▸ RECORDS SHOWN:
Lemma demo_segment_ok : seg_ok demo_disk demo_segment 0 [LogDemo.e1; LogDemo.e2].
Proof.
  split.
  - apply (bool_decide_unpack _). vm_compute. exact I.
  - reflexivity.
  - apply (bool_decide_unpack _). vm_compute. exact I.
  - unfold entry_ok, in_u. apply (bool_decide_unpack _). vm_compute. exact I.
  - split; vm_compute; reflexivity.
  - reflexivity.
  - reflexivity.
  - reflexivity.
  - split; [reflexivity|]. intros _. reflexivity.
  - split; [|vm_compute; reflexivity]. unfold word. apply (bool_decide_unpack _). vm_compute. exact I.
Qed.

Lemma damaged_entry_refused_witness :
  let pos := (9 + Z.to_nat (records_size (take 1 [LogDemo.e1; LogDemo.e2])) + 24 + 1)%nat in
  ∃ s', LogSegment.getEntry (first_index demo_segment + Z.of_nat 1) (demo_segment, damage 0 pos Byte.x00 demo_disk) =
    ((s', damage 0 pos Byte.x00 demo_disk), Ret None).
Proof.
  refine (damaged_entry_refused demo_disk demo_segment 0 [LogDemo.e1; LogDemo.e2] 1 LogDemo.e2 1 Byte.x00
    demo_segment_ok eq_refl _ _).
  - apply (bool_decide_unpack _). vm_compute. exact I.
  - vm_compute. discriminate.
Defined.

▸ EXERCISE AIM: Beginning at the line that contains "demo_segment_ok eq_refl _ _).", transcribe every line through the end of the material exactly, leaving out all earlier lines.

▸ SOLUTION TO THIS TASK:
    demo_segment_ok eq_refl _ _).
  - apply (bool_decide_unpack _). vm_compute. exact I.
  - vm_compute. discriminate.
Defined.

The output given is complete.